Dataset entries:
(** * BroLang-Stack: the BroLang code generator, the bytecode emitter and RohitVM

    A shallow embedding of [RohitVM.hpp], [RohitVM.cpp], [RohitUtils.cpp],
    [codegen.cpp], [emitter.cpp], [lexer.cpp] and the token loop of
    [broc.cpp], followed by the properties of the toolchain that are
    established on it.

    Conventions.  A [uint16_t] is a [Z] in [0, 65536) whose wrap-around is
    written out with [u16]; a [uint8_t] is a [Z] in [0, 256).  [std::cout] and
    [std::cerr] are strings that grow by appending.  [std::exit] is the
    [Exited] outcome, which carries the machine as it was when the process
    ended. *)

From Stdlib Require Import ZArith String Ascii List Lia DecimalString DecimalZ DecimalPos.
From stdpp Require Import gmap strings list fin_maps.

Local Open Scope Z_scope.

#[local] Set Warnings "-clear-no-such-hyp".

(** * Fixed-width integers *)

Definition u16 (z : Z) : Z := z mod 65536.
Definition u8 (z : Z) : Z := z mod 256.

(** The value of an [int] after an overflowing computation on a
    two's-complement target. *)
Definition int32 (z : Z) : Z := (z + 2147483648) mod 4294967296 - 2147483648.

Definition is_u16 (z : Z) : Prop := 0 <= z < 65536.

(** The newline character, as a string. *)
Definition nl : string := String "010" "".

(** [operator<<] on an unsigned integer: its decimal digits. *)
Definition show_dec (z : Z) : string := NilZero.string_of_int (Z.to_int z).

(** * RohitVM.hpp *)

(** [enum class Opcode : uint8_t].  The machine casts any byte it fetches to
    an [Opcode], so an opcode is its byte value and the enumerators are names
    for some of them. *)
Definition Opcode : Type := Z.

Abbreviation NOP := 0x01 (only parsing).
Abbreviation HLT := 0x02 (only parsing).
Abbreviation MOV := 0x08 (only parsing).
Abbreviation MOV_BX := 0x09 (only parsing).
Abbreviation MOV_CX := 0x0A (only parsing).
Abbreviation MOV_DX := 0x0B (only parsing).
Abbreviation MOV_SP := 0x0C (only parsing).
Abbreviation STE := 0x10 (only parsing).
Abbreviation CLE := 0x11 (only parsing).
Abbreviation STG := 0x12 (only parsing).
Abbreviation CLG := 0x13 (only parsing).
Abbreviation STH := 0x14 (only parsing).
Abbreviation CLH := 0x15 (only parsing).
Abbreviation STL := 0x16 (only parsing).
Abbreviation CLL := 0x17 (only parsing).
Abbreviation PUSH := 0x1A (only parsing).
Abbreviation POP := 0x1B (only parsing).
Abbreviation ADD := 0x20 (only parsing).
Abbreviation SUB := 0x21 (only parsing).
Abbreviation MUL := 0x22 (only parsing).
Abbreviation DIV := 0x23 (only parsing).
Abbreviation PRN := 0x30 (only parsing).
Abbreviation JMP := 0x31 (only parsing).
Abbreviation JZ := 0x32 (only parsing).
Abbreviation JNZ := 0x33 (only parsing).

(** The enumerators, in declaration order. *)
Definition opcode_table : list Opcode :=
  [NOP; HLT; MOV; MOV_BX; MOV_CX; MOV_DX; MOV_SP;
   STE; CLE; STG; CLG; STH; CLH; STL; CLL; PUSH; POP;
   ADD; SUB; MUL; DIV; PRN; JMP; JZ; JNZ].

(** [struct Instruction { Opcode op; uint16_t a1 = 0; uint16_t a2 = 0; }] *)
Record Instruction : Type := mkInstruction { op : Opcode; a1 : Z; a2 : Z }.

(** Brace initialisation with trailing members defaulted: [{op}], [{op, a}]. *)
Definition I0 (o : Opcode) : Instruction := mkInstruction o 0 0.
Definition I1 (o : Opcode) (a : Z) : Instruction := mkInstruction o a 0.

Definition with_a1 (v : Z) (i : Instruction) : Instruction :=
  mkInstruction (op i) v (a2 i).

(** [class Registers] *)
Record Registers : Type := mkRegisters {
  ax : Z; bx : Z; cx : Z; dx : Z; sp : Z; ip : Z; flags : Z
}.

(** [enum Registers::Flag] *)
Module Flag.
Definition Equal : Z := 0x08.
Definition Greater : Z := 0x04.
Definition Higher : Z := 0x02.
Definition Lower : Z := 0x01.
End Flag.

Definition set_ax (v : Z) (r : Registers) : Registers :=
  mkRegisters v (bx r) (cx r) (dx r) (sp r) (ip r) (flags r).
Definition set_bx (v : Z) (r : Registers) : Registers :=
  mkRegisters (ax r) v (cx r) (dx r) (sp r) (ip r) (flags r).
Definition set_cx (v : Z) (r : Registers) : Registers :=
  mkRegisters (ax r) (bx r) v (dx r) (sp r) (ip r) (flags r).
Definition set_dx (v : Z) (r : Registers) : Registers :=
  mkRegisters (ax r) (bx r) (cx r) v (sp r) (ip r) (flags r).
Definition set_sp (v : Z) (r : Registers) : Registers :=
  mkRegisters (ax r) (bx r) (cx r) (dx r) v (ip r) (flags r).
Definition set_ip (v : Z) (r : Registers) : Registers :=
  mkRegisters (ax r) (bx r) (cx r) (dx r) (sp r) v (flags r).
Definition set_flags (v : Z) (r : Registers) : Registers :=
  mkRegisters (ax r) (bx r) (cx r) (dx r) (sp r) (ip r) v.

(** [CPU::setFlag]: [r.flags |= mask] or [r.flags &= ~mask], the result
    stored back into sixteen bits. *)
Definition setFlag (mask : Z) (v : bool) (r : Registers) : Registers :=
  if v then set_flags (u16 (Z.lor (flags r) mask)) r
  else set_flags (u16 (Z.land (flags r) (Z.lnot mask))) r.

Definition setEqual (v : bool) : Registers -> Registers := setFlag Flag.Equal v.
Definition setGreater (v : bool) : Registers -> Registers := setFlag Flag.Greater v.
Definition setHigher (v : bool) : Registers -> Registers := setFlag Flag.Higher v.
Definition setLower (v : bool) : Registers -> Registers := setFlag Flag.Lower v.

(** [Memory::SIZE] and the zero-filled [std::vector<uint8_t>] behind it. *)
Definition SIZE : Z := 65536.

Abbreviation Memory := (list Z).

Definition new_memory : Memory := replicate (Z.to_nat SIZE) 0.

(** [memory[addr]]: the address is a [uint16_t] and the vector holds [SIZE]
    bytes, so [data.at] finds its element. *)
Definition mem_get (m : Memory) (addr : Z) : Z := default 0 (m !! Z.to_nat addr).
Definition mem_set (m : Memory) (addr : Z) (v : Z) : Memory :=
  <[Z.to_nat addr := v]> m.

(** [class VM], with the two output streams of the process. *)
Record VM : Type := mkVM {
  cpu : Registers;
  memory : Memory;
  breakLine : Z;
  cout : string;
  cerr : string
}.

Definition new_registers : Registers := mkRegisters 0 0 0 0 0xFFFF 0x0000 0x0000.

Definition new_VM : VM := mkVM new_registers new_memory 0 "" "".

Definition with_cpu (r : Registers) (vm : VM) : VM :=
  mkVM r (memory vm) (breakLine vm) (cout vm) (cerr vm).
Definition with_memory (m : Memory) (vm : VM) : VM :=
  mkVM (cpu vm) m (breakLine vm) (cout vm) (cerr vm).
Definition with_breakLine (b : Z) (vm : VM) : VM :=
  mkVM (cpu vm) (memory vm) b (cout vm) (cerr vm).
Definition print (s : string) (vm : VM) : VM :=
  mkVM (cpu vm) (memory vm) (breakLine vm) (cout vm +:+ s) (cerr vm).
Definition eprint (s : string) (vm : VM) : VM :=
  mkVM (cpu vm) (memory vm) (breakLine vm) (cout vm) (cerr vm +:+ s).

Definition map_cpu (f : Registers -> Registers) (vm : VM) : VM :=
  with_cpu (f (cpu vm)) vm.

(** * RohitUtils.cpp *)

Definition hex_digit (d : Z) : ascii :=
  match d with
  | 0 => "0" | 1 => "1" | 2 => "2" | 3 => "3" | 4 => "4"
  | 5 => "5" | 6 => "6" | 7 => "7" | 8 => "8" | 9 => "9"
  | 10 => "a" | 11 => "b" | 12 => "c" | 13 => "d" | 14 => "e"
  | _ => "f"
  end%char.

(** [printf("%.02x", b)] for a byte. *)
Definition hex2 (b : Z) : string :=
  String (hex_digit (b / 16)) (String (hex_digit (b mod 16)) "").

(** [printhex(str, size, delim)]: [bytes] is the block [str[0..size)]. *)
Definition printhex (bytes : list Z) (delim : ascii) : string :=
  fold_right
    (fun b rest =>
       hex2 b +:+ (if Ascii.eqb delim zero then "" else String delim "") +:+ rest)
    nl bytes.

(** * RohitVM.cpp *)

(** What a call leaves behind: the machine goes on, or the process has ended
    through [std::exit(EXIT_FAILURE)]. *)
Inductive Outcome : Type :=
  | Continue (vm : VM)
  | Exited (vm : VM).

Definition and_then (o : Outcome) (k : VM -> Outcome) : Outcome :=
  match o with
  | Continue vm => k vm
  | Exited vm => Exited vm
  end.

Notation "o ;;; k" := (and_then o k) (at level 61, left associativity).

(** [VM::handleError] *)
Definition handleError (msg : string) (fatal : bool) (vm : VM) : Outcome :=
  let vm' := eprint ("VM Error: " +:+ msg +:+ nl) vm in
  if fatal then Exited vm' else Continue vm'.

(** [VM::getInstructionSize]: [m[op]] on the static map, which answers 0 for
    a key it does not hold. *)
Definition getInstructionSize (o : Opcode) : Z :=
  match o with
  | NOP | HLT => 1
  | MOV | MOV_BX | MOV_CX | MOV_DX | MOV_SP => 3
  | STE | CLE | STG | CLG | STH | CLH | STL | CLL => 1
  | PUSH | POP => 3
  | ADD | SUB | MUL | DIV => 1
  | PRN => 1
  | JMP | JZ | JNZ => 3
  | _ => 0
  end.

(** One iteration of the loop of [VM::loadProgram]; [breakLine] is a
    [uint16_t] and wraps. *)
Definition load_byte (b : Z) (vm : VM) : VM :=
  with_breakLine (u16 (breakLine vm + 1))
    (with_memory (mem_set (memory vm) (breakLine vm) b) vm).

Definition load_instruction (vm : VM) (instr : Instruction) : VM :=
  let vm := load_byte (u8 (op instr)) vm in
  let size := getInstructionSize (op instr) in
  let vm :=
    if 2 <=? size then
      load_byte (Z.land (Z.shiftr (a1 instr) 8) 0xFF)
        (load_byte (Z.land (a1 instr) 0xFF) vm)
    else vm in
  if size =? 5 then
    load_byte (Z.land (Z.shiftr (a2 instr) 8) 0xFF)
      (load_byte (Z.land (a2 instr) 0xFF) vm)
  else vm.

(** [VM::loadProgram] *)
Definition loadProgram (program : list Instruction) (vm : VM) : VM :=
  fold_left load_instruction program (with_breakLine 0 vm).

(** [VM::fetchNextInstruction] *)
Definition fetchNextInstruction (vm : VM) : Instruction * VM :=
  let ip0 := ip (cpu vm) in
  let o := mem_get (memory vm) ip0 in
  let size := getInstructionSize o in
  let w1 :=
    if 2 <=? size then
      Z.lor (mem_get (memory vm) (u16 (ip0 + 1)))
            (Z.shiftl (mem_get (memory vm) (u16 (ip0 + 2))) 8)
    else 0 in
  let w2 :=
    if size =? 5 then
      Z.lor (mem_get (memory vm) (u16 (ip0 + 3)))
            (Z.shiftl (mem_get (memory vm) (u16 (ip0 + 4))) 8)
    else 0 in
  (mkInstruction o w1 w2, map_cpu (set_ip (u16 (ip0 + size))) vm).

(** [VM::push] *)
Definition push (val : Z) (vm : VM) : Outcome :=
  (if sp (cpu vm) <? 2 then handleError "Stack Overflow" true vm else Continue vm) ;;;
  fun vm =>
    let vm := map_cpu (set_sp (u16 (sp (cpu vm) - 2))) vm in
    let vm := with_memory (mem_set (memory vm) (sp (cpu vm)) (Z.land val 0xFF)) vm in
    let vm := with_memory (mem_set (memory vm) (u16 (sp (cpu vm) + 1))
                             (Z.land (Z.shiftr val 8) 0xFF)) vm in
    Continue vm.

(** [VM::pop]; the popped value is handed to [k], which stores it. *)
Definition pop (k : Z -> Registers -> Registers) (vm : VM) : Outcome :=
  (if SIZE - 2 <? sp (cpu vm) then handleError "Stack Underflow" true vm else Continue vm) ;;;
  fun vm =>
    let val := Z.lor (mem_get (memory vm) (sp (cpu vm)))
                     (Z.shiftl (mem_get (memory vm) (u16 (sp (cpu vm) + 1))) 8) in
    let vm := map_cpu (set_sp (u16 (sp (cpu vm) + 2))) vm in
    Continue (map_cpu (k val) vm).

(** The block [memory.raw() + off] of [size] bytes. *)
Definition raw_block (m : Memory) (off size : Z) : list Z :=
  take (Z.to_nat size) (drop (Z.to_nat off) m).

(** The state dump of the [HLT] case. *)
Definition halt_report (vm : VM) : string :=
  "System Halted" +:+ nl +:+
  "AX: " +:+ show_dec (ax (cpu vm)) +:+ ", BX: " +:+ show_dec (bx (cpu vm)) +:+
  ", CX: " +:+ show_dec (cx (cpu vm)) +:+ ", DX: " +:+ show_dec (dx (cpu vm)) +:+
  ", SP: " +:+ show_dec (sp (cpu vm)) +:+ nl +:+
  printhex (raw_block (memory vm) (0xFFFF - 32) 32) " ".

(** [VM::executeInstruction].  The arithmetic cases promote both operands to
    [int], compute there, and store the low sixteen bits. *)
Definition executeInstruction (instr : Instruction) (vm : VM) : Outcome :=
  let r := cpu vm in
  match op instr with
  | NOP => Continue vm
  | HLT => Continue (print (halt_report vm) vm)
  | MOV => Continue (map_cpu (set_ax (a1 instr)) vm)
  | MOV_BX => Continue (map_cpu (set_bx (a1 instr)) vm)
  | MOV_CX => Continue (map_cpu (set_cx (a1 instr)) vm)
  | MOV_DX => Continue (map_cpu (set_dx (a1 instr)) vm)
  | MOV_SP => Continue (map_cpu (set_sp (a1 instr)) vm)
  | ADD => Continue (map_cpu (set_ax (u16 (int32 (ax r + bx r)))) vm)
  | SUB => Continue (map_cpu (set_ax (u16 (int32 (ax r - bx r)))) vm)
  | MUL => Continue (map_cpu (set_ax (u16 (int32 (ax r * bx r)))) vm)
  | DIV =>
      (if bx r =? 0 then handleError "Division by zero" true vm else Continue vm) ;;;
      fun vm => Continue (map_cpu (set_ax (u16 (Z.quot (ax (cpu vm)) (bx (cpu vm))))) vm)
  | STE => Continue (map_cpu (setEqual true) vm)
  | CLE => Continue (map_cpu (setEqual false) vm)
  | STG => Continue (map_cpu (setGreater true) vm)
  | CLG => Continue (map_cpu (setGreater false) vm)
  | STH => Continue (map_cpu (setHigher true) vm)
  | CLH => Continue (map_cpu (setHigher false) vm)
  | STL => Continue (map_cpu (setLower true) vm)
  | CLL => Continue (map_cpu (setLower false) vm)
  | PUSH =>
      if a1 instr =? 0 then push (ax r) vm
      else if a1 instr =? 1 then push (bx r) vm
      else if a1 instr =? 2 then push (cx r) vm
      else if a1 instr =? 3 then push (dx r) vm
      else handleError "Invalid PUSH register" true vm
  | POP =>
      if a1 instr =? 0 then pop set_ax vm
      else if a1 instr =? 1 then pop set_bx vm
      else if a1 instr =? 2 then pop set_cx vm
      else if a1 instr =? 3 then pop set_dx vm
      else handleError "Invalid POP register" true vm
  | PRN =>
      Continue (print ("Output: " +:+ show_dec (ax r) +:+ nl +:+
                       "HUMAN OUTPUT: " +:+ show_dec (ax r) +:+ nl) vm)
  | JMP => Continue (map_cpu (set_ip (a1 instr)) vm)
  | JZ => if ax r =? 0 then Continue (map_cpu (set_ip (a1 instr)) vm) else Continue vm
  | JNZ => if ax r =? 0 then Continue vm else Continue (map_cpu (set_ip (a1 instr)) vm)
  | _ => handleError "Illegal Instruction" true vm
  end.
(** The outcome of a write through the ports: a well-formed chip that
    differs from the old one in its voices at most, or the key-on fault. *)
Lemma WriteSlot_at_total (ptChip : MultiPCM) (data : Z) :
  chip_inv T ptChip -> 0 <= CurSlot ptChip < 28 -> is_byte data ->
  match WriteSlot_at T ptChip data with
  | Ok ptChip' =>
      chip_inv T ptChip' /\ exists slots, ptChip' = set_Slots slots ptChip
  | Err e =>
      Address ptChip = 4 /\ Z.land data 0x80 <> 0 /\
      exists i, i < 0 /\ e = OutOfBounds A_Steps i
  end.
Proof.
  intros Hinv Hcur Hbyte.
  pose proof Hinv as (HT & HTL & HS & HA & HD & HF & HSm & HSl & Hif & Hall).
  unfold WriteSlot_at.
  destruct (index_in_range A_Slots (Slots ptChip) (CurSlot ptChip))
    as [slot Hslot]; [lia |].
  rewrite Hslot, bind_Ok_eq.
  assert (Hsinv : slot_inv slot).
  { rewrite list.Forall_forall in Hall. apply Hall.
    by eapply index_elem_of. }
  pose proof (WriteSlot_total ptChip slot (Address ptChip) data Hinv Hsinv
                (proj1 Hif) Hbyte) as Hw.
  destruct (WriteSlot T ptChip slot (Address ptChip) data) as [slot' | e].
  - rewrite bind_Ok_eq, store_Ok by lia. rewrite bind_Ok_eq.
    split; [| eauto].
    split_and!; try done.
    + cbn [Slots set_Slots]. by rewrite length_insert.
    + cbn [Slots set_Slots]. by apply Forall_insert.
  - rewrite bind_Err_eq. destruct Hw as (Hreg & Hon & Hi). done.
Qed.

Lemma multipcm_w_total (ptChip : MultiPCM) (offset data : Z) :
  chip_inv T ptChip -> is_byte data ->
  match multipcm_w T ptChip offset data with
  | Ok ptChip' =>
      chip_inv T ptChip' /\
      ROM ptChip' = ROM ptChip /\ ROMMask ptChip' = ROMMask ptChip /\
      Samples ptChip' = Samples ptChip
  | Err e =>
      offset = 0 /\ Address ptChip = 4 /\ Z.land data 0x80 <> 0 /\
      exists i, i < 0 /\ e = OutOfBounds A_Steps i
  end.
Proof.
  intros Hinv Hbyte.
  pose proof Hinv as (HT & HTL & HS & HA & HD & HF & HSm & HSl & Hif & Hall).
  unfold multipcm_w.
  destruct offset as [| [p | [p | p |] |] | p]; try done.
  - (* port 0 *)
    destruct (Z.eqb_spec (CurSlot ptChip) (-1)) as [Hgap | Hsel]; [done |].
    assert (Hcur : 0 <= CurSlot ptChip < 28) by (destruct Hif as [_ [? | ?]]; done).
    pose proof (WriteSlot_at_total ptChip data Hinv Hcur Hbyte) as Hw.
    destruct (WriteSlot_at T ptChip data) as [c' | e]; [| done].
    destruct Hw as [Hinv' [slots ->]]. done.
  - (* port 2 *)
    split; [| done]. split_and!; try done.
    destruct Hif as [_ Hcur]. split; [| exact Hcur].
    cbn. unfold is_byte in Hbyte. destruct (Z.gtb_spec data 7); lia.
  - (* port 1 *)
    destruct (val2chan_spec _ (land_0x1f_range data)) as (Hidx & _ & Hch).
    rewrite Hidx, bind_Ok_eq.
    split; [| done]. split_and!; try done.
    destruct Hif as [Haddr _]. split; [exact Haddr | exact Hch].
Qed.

Exercise prompt:
Both end lines included, restate word for word the lines above from the line with "(bx (cpu vm)) +:+" to the line with "(setLower true) vm)", and nothing else.

Response box:
  "AX: " +:+ show_dec (ax (cpu vm)) +:+ ", BX: " +:+ show_dec (bx (cpu vm)) +:+
  ", CX: " +:+ show_dec (cx (cpu vm)) +:+ ", DX: " +:+ show_dec (dx (cpu vm)) +:+
  ", SP: " +:+ show_dec (sp (cpu vm)) +:+ nl +:+
  printhex (raw_block (memory vm) (0xFFFF - 32) 32) " ".

(** [VM::executeInstruction].  The arithmetic cases promote both operands to
    [int], compute there, and store the low sixteen bits. *)
Definition executeInstruction (instr : Instruction) (vm : VM) : Outcome :=
  let r := cpu vm in
  match op instr with
  | NOP => Continue vm
  | HLT => Continue (print (halt_report vm) vm)
  | MOV => Continue (map_cpu (set_ax (a1 instr)) vm)
  | MOV_BX => Continue (map_cpu (set_bx (a1 instr)) vm)
  | MOV_CX => Continue (map_cpu (set_cx (a1 instr)) vm)
  | MOV_DX => Continue (map_cpu (set_dx (a1 instr)) vm)
  | MOV_SP => Continue (map_cpu (set_sp (a1 instr)) vm)
  | ADD => Continue (map_cpu (set_ax (u16 (int32 (ax r + bx r)))) vm)
  | SUB => Continue (map_cpu (set_ax (u16 (int32 (ax r - bx r)))) vm)
  | MUL => Continue (map_cpu (set_ax (u16 (int32 (ax r * bx r)))) vm)
  | DIV =>
      (if bx r =? 0 then handleError "Division by zero" true vm else Continue vm) ;;;
      fun vm => Continue (map_cpu (set_ax (u16 (Z.quot (ax (cpu vm)) (bx (cpu vm))))) vm)
  | STE => Continue (map_cpu (setEqual true) vm)
  | CLE => Continue (map_cpu (setEqual false) vm)
  | STG => Continue (map_cpu (setGreater true) vm)
  | CLG => Continue (map_cpu (setGreater false) vm)
  | STH => Continue (map_cpu (setHigher true) vm)
  | CLH => Continue (map_cpu (setHigher false) vm)
  | STL => Continue (map_cpu (setLower true) vm)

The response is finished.